**Try it**:
For the entries that follow, restate word for word the line containing "In c (nth i l []) -> In c (join sep l).", the line containing "Lemma reference_number_within (doc_name", and every line that lies between them.
┌──
(** ** The characters of the payload *)

Section PayloadCharacters.

Lemma in_join_nth (c : N) sep (l : list str) i :
  In c (nth i l []) -> In c (join sep l).
Proof.
  revert i. induction l as [|x l IH]; intros i H.
  - destruct i; destruct H.
  - rewrite join_cons_cases. apply in_or_app. destruct i as [|i].
    + left. exact H.
    + right. destruct l as [|y l]; [destruct i; destruct H|].
      apply in_or_app. right. apply (IH i). exact H.
Qed.

End PayloadCharacters.

(** Where the reference number sits in the identifier, branch by branch. *)
Lemma reference_number_within (doc_name : str) :
  (exists first tail,
     doc_name = first ++ [dash] ++ extract_reference_number doc_name ++ tail)
  \/ extract_reference_number doc_name = doc_name
  \/ extract_reference_number doc_name = take 10 doc_name.
Proof.
  pose proof (join_split dash doc_name) as Hjoin.
  destruct (extract_reference_number_branches doc_name)
    as [[H4 E]|[[H3 E]|[H2 E]]]; cbv zeta in *; [left | tauto | tauto].
  rewrite E.
  destruct (split dash doc_name) as [|p0 [|p1 [|p2 [|p3 rest]]]];
    simpl in H4; try lia.
  cbn [nth]. rewrite <- Hjoin.
  exists p0,
         (match rest with [] => [] | _ :: _ => [dash] ++ join [dash] rest end).
  rewrite (join_cons_cases [dash] p0), (join_cons_cases [dash] p1),
    (join_cons_cases [dash] p2), (join_cons_cases [dash] p3),
    (join_cons_cases [dash] p1 [p2; p3]), (join_cons_cases [dash] p2 [p3]).
  simpl (join [dash] [p3]).
  rewrite <- !app_assoc. reflexivity.
Qed.

(** X20. The reference number is always a contiguous part of the
    identifier: some prefix and some suffix of the identifier are cut off,
    and nothing else changes. *)
Theorem extract_reference_number_substring (doc_name : str) :
  exists before after,
    doc_name = before ++ extract_reference_number doc_name ++ after.
Proof.
  destruct (reference_number_within doc_name)
    as [(first & tail & E)|[E|E]].
  - exists (first ++ [dash]), tail. rewrite <- app_assoc. exact E.
  - exists [], []. rewrite E. now rewrite app_nil_r.
  - exists [], (drop 10 doc_name). rewrite E. simpl. symmetry. apply take_drop.
Qed.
└──
**Exercise result**:
  In c (nth i l []) -> In c (join sep l).
Proof.
  revert i. induction l as [|x l IH]; intros i H.
  - destruct i; destruct H.
  - rewrite join_cons_cases. apply in_or_app. destruct i as [|i].
    + left. exact H.
    + right. destruct l as [|y l]; [destruct i; destruct H|].
      apply in_or_app. right. apply (IH i). exact H.
Qed.

End PayloadCharacters.

(** Where the reference number sits in the identifier, branch by branch. *)
Lemma reference_number_within (doc_name : str) :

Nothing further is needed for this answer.